The two-hit model of carcinogenesis provides a valuable framework for understanding the role of DNA repair and tumor suppressor genes in cancer development and progression. Under this model, tumor development can initiate from a single somatic mutation in individuals that inherit an inactivating germline variant. Although the two-hit model can be an overgeneralization, the tendency for the pattern of somatic mutations to differ in cancer patients that inherit predisposition alleles is a signal that can be used to identify and validate germline susceptibility variants.
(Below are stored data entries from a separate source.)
(* ===== verification/Transaction.v ===== *)
(** * Transactions ([primitives/transaction.h], [primitives/transaction.cpp])

    Outpoints, inputs, outputs and transactions, their serialization and their hash. *)

From stdpp Require Import gmap.
From S2P Require Import Prelude Words Blob SHA256 Serialize.

(** ** Data *)

Abbreviation hash := (list Z) (only parsing).
Definition null_hash : hash := null_blob 32.

Record COutPoint := mk_outpoint { op_hash : hash; op_n : Z }.

#[export] Instance COutPoint_eq_dec : EqDecision COutPoint.
Proof. solve_decision. Defined.
#[export] Program Instance COutPoint_countable : Countable COutPoint :=
  inj_countable' (fun o => (op_hash o, op_n o)) (fun p => mk_outpoint p.1 p.2) _.
Next Obligation. by intros []. Qed.

Definition COutPoint_IsNull (o : COutPoint) : bool := IsNull (op_hash o) && (op_n o =? 0xFFFFFFFF).

Abbreviation CScript := (list Z) (only parsing).
Definition OP_RETURN : Z := 0x6a.
Definition MAX_SCRIPT_SIZE : Z := 10000.
Definition IsUnspendable (script : CScript) : bool :=
  ((0 <? Z.of_nat (length script)) && (script.[0] =? OP_RETURN))
  || (MAX_SCRIPT_SIZE <? Z.of_nat (length script)).

Record CTxOut := mk_txout { nValue : Z; scriptPubKey : CScript; nRounds : Z }.
Definition CTxOut_null : CTxOut := {| nValue := -1; scriptPubKey := []; nRounds := -10 |}.
Definition CTxOut_IsNull (out : CTxOut) : bool := nValue out =? -1.

#[export] Instance CTxOut_eq_dec : EqDecision CTxOut.
Proof. solve_decision. Defined.

Record CTxIn := mk_txin { prevout : COutPoint; scriptSig : CScript; nSequence : Z }.

(** A transaction, with the hash that was computed when it was built. *)
Record CTransaction := mk_tx
  { tx_version : Z; vin : list CTxIn; vout : list CTxOut; nLockTime : Z; tx_hash : hash }.
Definition IsCoinBase (tx : CTransaction) : bool :=
  match vin tx with [i] => COutPoint_IsNull (prevout i) | _ => false end.

(** ** Serialization

    [Serialize_X] and [Unserialize_X] are the method [SerializationOp] of the class X for
    writing and for reading. *)

Definition Serialize_COutPoint (o : COutPoint) : list Z := op_hash o ++ ser_writedata32 (op_n o).
Definition Serialize_CTxIn (i : CTxIn) : list Z :=
  Serialize_COutPoint (prevout i) ++ Serialize_bytes (scriptSig i) ++ ser_writedata32 (nSequence i).
Definition Serialize_CTxOut (o : CTxOut) : list Z :=
  Serialize_int64 (nValue o) ++ Serialize_bytes (scriptPubKey o).

Section Unserialize.
Context {S : Type} `{Stream S}.

Definition Unserialize_COutPoint (s : S) : throws (COutPoint * S) :=
  '(h, s) ← stream_read s 32;
  '(n, s) ← ser_readdata32 s;
  mret (mk_outpoint h n, s).
Definition Unserialize_CTxIn (s : S) : throws (CTxIn * S) :=
  '(o, s) ← Unserialize_COutPoint s;
  '(sig, s) ← Unserialize_bytes s;
  '(seq, s) ← ser_readdata32 s;
  mret (mk_txin o sig seq, s).
(** The field [nRounds] is not part of it: it stays as [CTxOut()] sets it. *)
Definition Unserialize_CTxOut (s : S) : throws (CTxOut * S) :=
  '(v, s) ← Unserialize_int64 s;
  '(script, s) ← Unserialize_bytes s;
  mret (mk_txout v script (nRounds CTxOut_null), s).
End Unserialize.

#[export] Instance CTxIn_serializable : Serializable CTxIn := {
  Serialize := Serialize_CTxIn; Unserialize := @Unserialize_CTxIn }.
#[export] Instance CTxOut_serializable : Serializable CTxOut := {
  Serialize := Serialize_CTxOut; Unserialize := @Unserialize_CTxOut }.

(** The sizes of the objects in memory, on x86-64. *)
Definition sizeof_CTxIn : Z := 72.
Definition sizeof_CTxOut : Z := 48.
Definition sizeof_CTransaction : Z := 96.

(** The fields of a transaction but its hash, in their order. *)
Definition Serialize_CTransaction (tx : CTransaction) : list Z :=
  Serialize_int32 (tx_version tx) ++ Serialize_vector (vin tx) ++ Serialize_vector (vout tx) ++
  ser_writedata32 (nLockTime tx).

(** [SerializeHash]: what is written goes to a [CHash256]. *)
Definition SerializeHash (data : list Z) : hash :=
  (CHash256_Finalize (CHash256_Write (CHash256_new stack_memory) data)).2.
Definition UpdateHash (tx : CTransaction) : CTransaction :=
  {| tx_version := tx_version tx; vin := vin tx; vout := vout tx; nLockTime := nLockTime tx;
     tx_hash := SerializeHash (Serialize_CTransaction tx) |}.

Definition Unserialize_CTransaction {S} `{Stream S} (s : S) : throws (CTransaction * S) :=
  '(v, s) ← Unserialize_int32 s;
  '(ins, s) ← Unserialize_vector sizeof_CTxIn s;
  '(outs, s) ← Unserialize_vector sizeof_CTxOut s;
  '(t, s) ← ser_readdata32 s;
  mret (UpdateHash (mk_tx v ins outs t null_hash), s).

#[export] Instance CTransaction_serializable : Serializable CTransaction := {
  Serialize := Serialize_CTransaction; Unserialize := @Unserialize_CTransaction }.

(** [GetSerializeSize] of a class counts the bytes that [Serialize] writes. *)
Definition GetSerializeSize {A} `{Serializable A} (a : A) : Z := Z.of_nat (length (Serialize a)).

(** ** Values that can be written *)

Definition script_ok (v : CScript) : Prop := bytes v /\ Z.of_nat (length v) <= MAX_SIZE.
Definition outpoint_ok (o : COutPoint) : Prop :=
  (bytes (op_hash o) /\ length (op_hash o) = 32%nat) /\ in_word 32 (op_n o).
Definition txin_ok (i : CTxIn) : Prop :=
  outpoint_ok (prevout i) /\ script_ok (scriptSig i) /\ in_word 32 (nSequence i).
Definition txout_ok (o : CTxOut) : Prop :=
  - 2 ^ 63 <= nValue o < 2 ^ 63 /\ script_ok (scriptPubKey o) /\ nRounds o = nRounds CTxOut_null.
Definition tx_ok (tx : CTransaction) : Prop :=
  - 2 ^ 31 <= tx_version tx < 2 ^ 31 /\
  (Forall txin_ok (vin tx) /\ Z.of_nat (length (vin tx)) <= MAX_SIZE) /\
  (Forall txout_ok (vout tx) /\ Z.of_nat (length (vout tx)) <= MAX_SIZE) /\
  in_word 32 (nLockTime tx) /\ tx_hash tx = SerializeHash (Serialize_CTransaction tx).

(** ** The readers are right *)

Lemma bytes_WriteCompactSize n : bytes (WriteCompactSize n).
Proof.
  unfold WriteCompactSize. repeat destruct (_ <? _); repeat destruct (_ <=? _);
    rewrite ?Forall_app; repeat split; apply bytes_le_split.
Qed.
Lemma bytes_Serialize_bytes v : bytes v -> bytes (Serialize_bytes v).
Proof. intros Hv. apply Forall_app. split; [apply bytes_WriteCompactSize|done]. Qed.
Lemma bytes_Serialize_vector {A} `{SerializableSpec A} (v : list A) :
  Forall serializable v -> bytes (Serialize_vector v).
Proof.
  intros Hv. apply Forall_app. split; [apply bytes_WriteCompactSize|].
  induction Hv as [|a v Ha Hv IH]; [constructor|]. cbn. apply Forall_app. split; [now apply Serialize_is_bytes|done].
Qed.

Section Readers.
Context {S : Type} `{StreamSpec S}.

(** The last step: the value is made of the parts that were read. *)
Ltac all_read := apply reads_ret;
  [unfold txin_ok, txout_ok, script_ok, outpoint_ok in *; cbn; tauto
  |intros []; unfold txout_ok; cbn; intros; destruct_and?; simplify_eq/=; congruence|done].

Lemma COutPoint_reads : reads outpoint_ok Serialize_COutPoint Unserialize_COutPoint.
Proof.
  apply (reads_bind _ _ _ op_hash _ _ (fun o => ser_writedata32 (op_n o)) _ (reads_bytes 32 ltac:(lia))).
  { intros o [Hh Hn]. now split. }
  intros h Hh. apply (reads_bind _ _ _ op_n _ _ (fun _ => []) _ reads_32).
  { intros o [[_ Hn] _]. now rewrite app_nil_r. }
  intros n Hn. all_read.
Qed.

Lemma CTxIn_reads : reads txin_ok Serialize_CTxIn Unserialize_CTxIn.
Proof.
  apply (reads_bind _ _ _ prevout _ _ (fun i => Serialize_bytes (scriptSig i) ++ ser_writedata32 (nSequence i)) _ COutPoint_reads).
  { intros i [Ho _]. now split. }
  intros o Ho. apply (reads_bind _ _ _ scriptSig _ _ (fun i => ser_writedata32 (nSequence i)) _ Unserialize_bytes_reads).
  { intros i [[_ [Hs _]] _]. now split. }
  intros sig Hs. apply (reads_bind _ _ _ nSequence _ _ (fun _ => []) _ reads_32).
  { intros i [[[_ [_ Hn]] _] _]. now rewrite app_nil_r. }
  intros n Hn. all_read.
Qed.

Lemma CTxOut_reads : reads txout_ok Serialize_CTxOut Unserialize_CTxOut.
Proof.
  apply (reads_bind _ _ _ nValue _ _ (fun o => Serialize_bytes (scriptPubKey o)) _ reads_i64).
  { intros o [Hv _]. now split. }
  intros v Hv. apply (reads_bind _ _ _ scriptPubKey _ _ (fun _ => []) _ Unserialize_bytes_reads).
  { intros o [[_ [Hs _]] _]. now rewrite app_nil_r. }
  intros n Hn. all_read.
Qed.
End Readers.

#[export] Program Instance CTxIn_spec : SerializableSpec CTxIn := {
  serializable := txin_ok; Unserialize_reads := @CTxIn_reads }.
Next Obligation.
  intros i (([Hh _] & _) & [Hs _] & _). apply Forall_app. split; [apply Forall_app; split; [done|]|apply Forall_app; split];
    [apply bytes_le_split|now apply bytes_Serialize_bytes|apply bytes_le_split].
Qed.
#[export] Program Instance CTxOut_spec : SerializableSpec CTxOut := {
  serializable := txout_ok; Unserialize_reads := @CTxOut_reads }.
Next Obligation.
  intros o (_ & [Hs _] & _). apply Forall_app. split; [apply bytes_le_split|now apply bytes_Serialize_bytes].
Qed.

(** *** The hash *)

Lemma Serialize_UpdateHash tx : Serialize_CTransaction (UpdateHash tx) = Serialize_CTransaction tx.
Proof. reflexivity. Qed.
Lemma tx_hash_UpdateHash tx :
  tx_hash (UpdateHash tx) = SerializeHash (Serialize_CTransaction (UpdateHash tx)).
Proof. rewrite Serialize_UpdateHash. unfold UpdateHash. cbn [tx_hash]. exact eq_refl. Qed.
Lemma UpdateHash_same tx h : tx_hash tx = SerializeHash (Serialize_CTransaction tx) ->
  tx = UpdateHash (mk_tx (tx_version tx) (vin tx) (vout tx) (nLockTime tx) h).
Proof.
  intros E. pose (tx' := mk_tx (tx_version tx) (vin tx) (vout tx) (nLockTime tx) h).
  assert (Es : Serialize_CTransaction tx' = Serialize_CTransaction tx) by reflexivity.
  unfold UpdateHash. fold tx'. rewrite Es, <- E. now destruct tx.
Qed.

Lemma CTransaction_reads {S} `{StreamSpec S} : reads tx_ok Serialize_CTransaction Unserialize_CTransaction.
Proof.
  apply (reads_bind _ _ _ tx_version _ _
    (fun tx => Serialize_vector (vin tx) ++ Serialize_vector (vout tx) ++ ser_writedata32 (nLockTime tx)) _ reads_i32).
  { intros tx [Hv _]. now split. }
  intros v Hv. apply (reads_bind _ _ _ vin _ _ (fun tx => Serialize_vector (vout tx) ++ ser_writedata32 (nLockTime tx)) _
    (Unserialize_vector_reads (A := CTxIn) sizeof_CTxIn ltac:(done))).
  { intros tx [(_ & Hi & _) _]. now split. }
  intros ins Hins. apply (reads_bind _ _ _ vout _ _ (fun tx => ser_writedata32 (nLockTime tx)) _
    (Unserialize_vector_reads (A := CTxOut) sizeof_CTxOut ltac:(done))).
  { intros tx [[(_ & _ & Ho & _) _] _]. now split. }
  intros outs Houts. apply (reads_bind _ _ _ nLockTime _ _ (fun _ => []) _ reads_32).
  { intros tx [[[(_ & _ & _ & Ht & _) _] _] _]. now rewrite app_nil_r. }
  intros t Ht. apply reads_ret; [|intros [v' i' o' t' h'] [[[[Htx Ev] Ei] Eo] Et]|done].
  - split; [|done]. split; [|done]. split; [|done]. split; [|done].
    split; [done|]. split; [done|]. split; [done|]. split; [done|]. apply tx_hash_UpdateHash.
  - cbn [tx_version vin vout nLockTime] in Ev, Ei, Eo, Et. subst.
    apply (UpdateHash_same (mk_tx v ins outs t h') null_hash), Htx.
Qed.

Lemma bytes_Serialize_CTransaction tx : tx_ok tx -> bytes (Serialize_CTransaction tx).
Proof.
  intros (_ & [Hi _] & [Ho _] & _). unfold Serialize_CTransaction.
  rewrite !Forall_app. split; [apply bytes_le_split|]. split; [now apply bytes_Serialize_vector|].
  split; [now apply bytes_Serialize_vector|apply bytes_le_split].
Qed.

#[export] Instance CTransaction_spec : SerializableSpec CTransaction := {
  serializable := tx_ok; Serialize_is_bytes := bytes_Serialize_CTransaction;
  Unserialize_reads := @CTransaction_reads }.

Lemma SerializeHash_spec data : bytes data -> SerializeHash data = sha256d data.
Proof.
  intros Hb. assert (Hr : sha_repr (CHash256_Write (CHash256_new stack_memory) data) data).
  { apply (CSHA256_Write_repr _ [] data); [|done]. apply CSHA256_new_repr. reflexivity. }
  exact (CHash256_Finalize_spec _ _ Hr).
Qed.

(** ** Properties *)

(** C26. A transaction whose fields are in the range of their types and whose vectors have at
    most [MAX_SIZE] elements is read back from its serialization.  Reading from any stream
    otherwise fails with [std::ios_base::failure], or gives such a transaction whose
    serialization is exactly the bytes that were read and whose hash is their double
    SHA-256. *)
Theorem transaction_roundtrip {S} `{StreamSpec S} (s : S) : stream_ok s ->
  (forall tx t, tx_ok tx -> rest s = Serialize_CTransaction tx ++ t ->
     exists s', Unserialize_CTransaction s = inr (tx, s') /\ stream_ok s' /\ rest s' = t) /\
  match Unserialize_CTransaction s with
  | inl e => e = ios_failure
  | inr (tx, s') => tx_ok tx /\ stream_ok s' /\ rest s = Serialize_CTransaction tx ++ rest s' /\
      tx_hash tx = sha256d (Serialize_CTransaction tx)
  end.
Proof.
  intros Hok. destruct (CTransaction_reads s Hok) as [Hc Hd]. split; [exact Hc|].
  destruct (Unserialize_CTransaction s) as [e|[tx s']]; [exact Hd|]. destruct Hd as (Htx & Hok' & E).
  split; [exact Htx|]. split; [exact Hok'|]. split; [exact E|].
  rewrite (proj2 (proj2 (proj2 (proj2 Htx)))). apply SerializeHash_spec, (bytes_Serialize_CTransaction tx Htx).
Qed.

(** A collision of SHA-256. *)
Definition collision (x y : list Z) : Prop := x <> y /\ FIPS180.sha256 x = FIPS180.sha256 y.

(** Two transactions with the same hash are the same, unless their serializations, or the
    digests of these, are a collision of SHA-256: no field of a transaction can be changed
    without changing the hash. *)
Theorem transaction_hash_binds a b : tx_ok a -> tx_ok b -> tx_hash a = tx_hash b ->
  a = b \/ collision (Serialize_CTransaction a) (Serialize_CTransaction b) \/
  collision (FIPS180.sha256 (Serialize_CTransaction a)) (FIPS180.sha256 (Serialize_CTransaction b)).
Proof.
  intros Ha Hb E. destruct (decide (Serialize_CTransaction a = Serialize_CTransaction b)) as [Es|Hne].
  - left. apply (reads_inj tx_ok Serialize_CTransaction Unserialize_CTransaction a b [] []);
      [apply CTransaction_reads|done|done|rewrite app_nil_r; exact (bytes_Serialize_CTransaction a Ha)|now rewrite Es].
  - right. pose proof (bytes_Serialize_CTransaction a Ha) as Ba. pose proof (bytes_Serialize_CTransaction b Hb) as Bb.
    destruct Ha as (_ & _ & _ & _ & Ea), Hb as (_ & _ & _ & _ & Eb).
    rewrite Ea, Eb, !SerializeHash_spec in E by assumption. unfold sha256d in E.
    destruct (decide (FIPS180.sha256 (Serialize_CTransaction a) = FIPS180.sha256 (Serialize_CTransaction b))) as [E1|E1];
      [left|right]; now split.
Qed.

(** A transaction with one input and two outputs, and its bytes. *)
Definition demo_transaction : CTransaction := UpdateHash
  (mk_tx (-2) [mk_txin (mk_outpoint (replicate 32 7) 1) [0x51; 0x52] 0xFFFFFFFF]
    [mk_txout 5000000000 [0x6a] (-10); mk_txout (-1) [] (-10)] 17 null_hash).
Definition demo_tx_stream : CDataStream :=
  {| vch := Serialize_CTransaction demo_transaction ++ [1; 2; 3]; nReadPos := 0 |}.

Lemma demo_transaction_ok : tx_ok demo_transaction.
Proof.
  split; [by_eval|]. split; [split; [|by_eval]|].
  { constructor; [|constructor]. split; [split; [split; by_eval|by_eval]|]. split; [split; by_eval|by_eval]. }
  split; [split; [|by_eval]|].
  { constructor; [|constructor; [|constructor]]; (split; [split; by_eval|]); (split; [split; by_eval|reflexivity]). }
  split; [by_eval|]. apply tx_hash_UpdateHash.
Qed.

Lemma transaction_roundtrip_witness :
  exists s', Unserialize_CTransaction demo_tx_stream = inr (demo_transaction, s') /\
    stream_ok s' /\ rest s' = [1; 2; 3].
Proof.
  apply (transaction_roundtrip demo_tx_stream); [split; [by_eval|split; by_eval]|exact demo_transaction_ok|].
  vm_compute. reflexivity.
Defined.

Lemma transaction_hash_binds_witness :
  demo_transaction = demo_transaction \/
  collision (Serialize_CTransaction demo_transaction) (Serialize_CTransaction demo_transaction) \/
  collision (FIPS180.sha256 (Serialize_CTransaction demo_transaction))
    (FIPS180.sha256 (Serialize_CTransaction demo_transaction)).
Proof.
  apply (transaction_hash_binds demo_transaction demo_transaction demo_transaction_ok demo_transaction_ok).
  exact eq_refl.
Defined.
Here, we present the Somatic-Germline Interaction (SGI) tool, which is designed to identify statistical interaction between germline variants and somatic mutational events from next-generation sequence data. SGI interfaces with rare-variant association tests and variant classifiers to identify candidate germline susceptibility variants from case-control sequencing data. SGI then analyzes tumor-normal pair next-generation sequence data to evaluate evidence for somaticgermline interaction in each gene or pathway using two tests: the Allelic Imbalance Rank Sum (AIRS) test and the Somatic Mutation Interaction Test (SMIT). AIRS tests for preferential allelic imbalance to evaluate whether somatic mutational events tend to amplify candidate germline variants. SMIT evaluates whether somatic point mutations and small indels occur more or less frequently than expected in the presence of candidate germline variants. Both AIRS and SMIT control for heterogeneity in the mutational process resulting from regional variation in mutation rates and inter-sample variation in background mutation rates. The SGI test combines AIRS and SMIT to provide a single, unified measure of statistical interaction between somatic mutational events and germline variation. We show that the tests implemented in SGI have high power with relatively modest sample sizes in a wide variety of scenarios. We demonstrate the utility of SGI to increase the power of rare variant association studies in cancer and to validate the potential role in cancer causation of germline susceptibility variants.